Dennis Morgan as a singing drill instructor? Don't buy it for a minute. "March On, Marines" is like a twelve-year-old boy's fantasy of the peacetime Marine Corps - all snappy uniforms, parades and pretty admiral's daughters. The obvious motive of this visually striking two- reeler was to paint a stirring red-white-and-blue portrait of a fighting force whose true nature as hard-ass professional killers wouldn't have been palatable to an innocent 1940 public who needed gearing up for the inevitable conflict to come.

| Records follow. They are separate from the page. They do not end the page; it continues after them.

Lemma StronglySorted_rev {A : Type} (R : A -> A -> Prop) (l : list A) :
  StronglySorted R l -> StronglySorted (fun a b => R b a) (rev l).
Proof.
  induction 1 as [|a l Hs IH Ha]; simpl; [constructor|].
  apply StronglySorted_app; [exact IH | repeat constructor |].
  intros x y Hx [<-|[]]. apply in_rev in Hx.
  rewrite Forall_forall in Ha. now apply Ha.
Qed.

Lemma StronglySorted_firstn {A : Type} (R : A -> A -> Prop) (n : nat) (l : list A) :
  StronglySorted R l -> StronglySorted R (firstn n l).
Proof.
  intros H. rewrite <- (firstn_skipn n l) in H.
  now apply StronglySorted_app_inv in H.
Qed.

Lemma StronglySorted_filter {A : Type} (R : A -> A -> Prop) (f : A -> bool) (l : list A) :
  StronglySorted R l -> StronglySorted R (filter f l).
Proof.
  induction 1 as [|a l Hs IH Ha]; simpl; [constructor|].
  destruct (f a); [|exact IH]. constructor; [exact IH|].
  rewrite Forall_forall in *. intros x Hx. apply filter_In in Hx. now apply Ha.
Qed.

(** [l[:k]] is an initial segment of [l]. *)
Lemma slice_to_firstn {A : Type} (l : list A) (k : Z) :
  PySeq.slice_to l k
  = firstn (Z.to_nat (PySeq.clamp (Z.of_nat (length l)) k)) l.
Proof.
  unfold PySeq.slice_to, PySeq.slice.
  assert (E : PySeq.clamp (Z.of_nat (length l)) 0 = 0%Z).
  { unfold PySeq.clamp. simpl. lia. }
  rewrite E, Z.sub_0_r. reflexivity.
Qed.

Lemma slice_to_prefix {A : Type} (l : list A) (k : Z) :
  prefix (PySeq.slice_to l k) l.
Proof.
  rewrite slice_to_firstn. eexists. symmetry. apply firstn_skipn.
Qed.

Lemma slice_to_length {A : Type} (l : list A) (k : Z) :
  (length (PySeq.slice_to l k) <= length l)%nat
  /\ ((0 <= k)%Z -> (Z.of_nat (length (PySeq.slice_to l k)) <= k)%Z).
Proof.
  rewrite slice_to_firstn, length_firstn. unfold PySeq.clamp. split; [lia|].
  intros Hk. destruct (Z.ltb_spec k 0); lia.
Qed.

(** ** Scores *)

Open Scope R_scope.

Lemma Rltb_true (a b : R) : a < b -> Rltb a b = true.
Proof. intros H. unfold Rltb. now destruct (Rlt_dec a b). Qed.

Lemma Rltb_false (a b : R) : ~ a < b -> Rltb a b = false.
Proof. intros H. unfold Rltb. now destruct (Rlt_dec a b). Qed.

Lemma Rltb_spec (a b : R) : Rltb a b = true <-> a < b.
Proof. unfold Rltb. destruct (Rlt_dec a b); split; intros; congruence || tauto. Qed.

Lemma Rltb_asym (a b : R) : Rltb a b = true -> Rltb b a = false.
Proof. intros H. apply Rltb_spec in H. apply Rltb_false. lra. Qed.
(** X1: a range that [evaluate] hands out as a success is valid, and it is
    the selection range of the context: a rule never receives an invalid
    range from this requirement. *)
Theorem selection_success_is_valid this w R w' :
  evaluate this w = Some (Success R, w') →
  isValid R = true ∧ R = getSelectionRange (ctx w) ∧ w' = w.
Proof.
  rewrite selection_evaluate_cases.
  destruct (isValid (getSelectionRange (ctx w))) eqn:Hvalid; [| congruence].
  intros [= <- <-]. by repeat split.
Qed.

(** X2: [evaluate] fails exactly when the selection range is invalid, and
    then with one and the same error, whatever the context holds
    otherwise. *)
Theorem selection_failure_iff_invalid this w Err w' :
  evaluate this w = Some (Failure Err, w') ↔
  isValid (getSelectionRange (ctx w)) = false
  ∧ Err = StringError NoSelectionMessage inconvertibleErrorCode
  ∧ w' = w.
Proof.
  rewrite selection_evaluate_cases.
  destruct (isValid (getSelectionRange (ctx w))) eqn:Hvalid.
  - split; [congruence | intros (? & _); congruence].
  - split.
    + intros [= <- <-]. by repeat split.
    + intros (_ & -> & ->). reflexivity.
Qed.

(** X3: the result of the selection requirement depends on the context
    only: two worlds with the same context, whatever their option objects
    are, give the same result. *)
Theorem selection_evaluate_ignores_options this w1 w2 :
  ctx w1 = ctx w2 →
  fst <$> evaluate this w1 = fst <$> evaluate this w2.
Proof.
  intros Hctx. rewrite !selection_evaluate_cases. simpl. by rewrite Hctx.
Qed.

End SelectionGuarantees.

(** ** What a caller of the option requirement can rely on *)

Section OptionGuarantees.
Context `{RuleContextDecls}.
Context {OptionType : Type} `{!RefactoringOptionKind OptionType}.
Implicit Types (this that : OptionRequirement.t OptionType) (w : World OptionType).
Implicit Types (P : loc) (Obj : OptionType).

Import OptionRequirement.

(** The pointer the constructor takes is unused before and owned after. *)
Lemma option_new_inv w this w1 :
  new w = Some (this, w1) →
  heap w !! Opt this = None ∧ w1 = store (Opt this) defaultOption w.
Proof.
  destruct (option_new_spec w) as (this0 & Hnew & Hfresh).
  rewrite Hnew. intros [= <- <-]. by split.
Qed.
(** X2: whatever it is given, escapeHtml returns a text without
    less-than, greater-than, double quote or apostrophe. *)
Theorem escapeHtml_no_markup (str : JS.field) :
  Spec.every (fun c => negb (Spec.markup c)) (escapeHtml str) = true.
Proof.
  destruct str as [s|]; [|reflexivity].
  rewrite escapeHtml_Some.
  induction s as [|a s IH]; [reflexivity|].
  cbn [Spec.escape_each]. rewrite every_app, entity_no_markup, IH.
  reflexivity.
Qed.

Lemma entity_prefix_free (c d : ascii) (x y : string) :
  Spec.entity c ++ x = Spec.entity d ++ y -> c = d /\ x = y.
Proof.
  unfold Spec.entity.
  repeat match goal with
         | |- context [Ascii.eqb ?a ?b] =>
             destruct (Ascii.eqb_spec a b); [subst a|]
         end;
    cbn [append]; intros H; inversion H; subst; try (split; congruence);
    exfalso; congruence.
Qed.

Lemma escape_each_injective (s t : string) :
  Spec.escape_each s = Spec.escape_each t -> s = t.
Proof.
  revert t. induction s as [|c s IH]; intros [|d t]; cbn [Spec.escape_each];
    intros H.
  - reflexivity.
  - exfalso. revert H. unfold Spec.entity.
    repeat match goal with
           | |- context [Ascii.eqb ?a ?b] => destruct (Ascii.eqb a b)
           end; discriminate.
  - exfalso. revert H. unfold Spec.entity.
    repeat match goal with
           | |- context [Ascii.eqb ?a ?b] => destruct (Ascii.eqb a b)
           end; discriminate.
  - apply entity_prefix_free in H. destruct H as [-> H].
    f_equal. now apply IH.
Qed.

(** X3: escapeHtml loses nothing: two texts with the same escaped form are
    the same text. *)
Theorem escapeHtml_injective (s t : string) :
  escapeHtml (Some s) = escapeHtml (Some t) -> s = t.
Proof. rewrite !escapeHtml_Some. apply escape_each_injective. Qed.

End Escaping.

Lemma escapeHtml_injective_witness :
  Html.escapeHtml (Some "T&J <b>") = Html.escapeHtml (Some "T&J <b>")
  /\ "T&J <b>" = "T&J <b>".
Proof.
  split; [reflexivity|].
  apply (escapeHtml_injective "T&J <b>" "T&J <b>"). reflexivity.
Defined.

(** ** Stored file names *)

Section FileNames.

Lemma every_impl (p q : ascii -> bool) (s : string) :
  (forall c, p c = true -> q c = true) ->
  Spec.every p s = true -> Spec.every q s = true.
Proof.
  intros Hpq. induction s as [|c s IH]; simpl; [reflexivity|].
  intros H. apply andb_true_iff in H. destruct H as [Hc Hs].
  rewrite (Hpq c Hc), (IH Hs). reflexivity.
Qed.

Lemma uint_digits (d : Decimal.uint) :
  Spec.every OtpGenerator.is_digit (NilEmpty.string_of_uint d) = true.
Proof. induction d; simpl; auto. Qed.

Lemma uint_zero_digits (d : Decimal.uint) :
  Spec.every OtpGenerator.is_digit (NilZero.string_of_uint d) = true
  /\ NilZero.string_of_uint d <> "".
Proof.
  split.
  - destruct d; try reflexivity; apply (uint_digits (_ d)).
  - destruct d; discriminate.
Qed.

(** A printed integer is an optional minus sign and then digits, at least
    one. *)
Lemma decimal_shape (n : Z) :
  exists digits,
    digits <> ""
    /\ Spec.every OtpGenerator.is_digit digits = true
    /\ (decimal n = digits \/ decimal n = String "-" digits).
Proof.
  unfold decimal. destruct (Z.to_int n) as [d|d]; simpl;
    exists (NilZero.string_of_uint d);
    destruct (uint_zero_digits d) as [Hd Hne]; auto.
Qed.

Lemma decimal_numeral (n : Z) :
  Spec.every Spec.numeral_char (decimal n) = true.
Proof.
  destruct (decimal_shape n) as (ds & _ & Hd & [->| ->]).
  - eapply every_impl; [|exact Hd].
    intros c Hc. unfold Spec.numeral_char. now rewrite Hc.
  - simpl. eapply every_impl; [|exact Hd].
    intros c Hc. unfold Spec.numeral_char. now rewrite Hc.
Qed.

The central story involves Morgan and his brother as two buck sergeants competing for one appointment to Annapolis, and one admiral's daughter. Morgan welcomes new recruits (every one in a soft floppy campaign hat) with a speech so fatherly and democratic it would barely cut the mustard at Scout camp, then leads them through a "sea school" that consists entirely of knot- tying. Pal-o-mine dialog and college-boy rah-rah, right down to a lusty male choir singing "Over the Sea, Let's Go, Men!" gives the impression that the U.S.M.C. is just a swell bunch of clean-living fellas who happen to be the finest-trained soldiers on earth - despite their comical WW1 tin hats and sissified elbow pads on the rifle range. Morgan's DI character never cold-cocks a recruit or even raises his voice above a necessary level. One hopes Morgan, who died in 1994, went to his heavenly reward - because legendary gunny sergeant Lou Diamond would surely have been waiting for him in hell.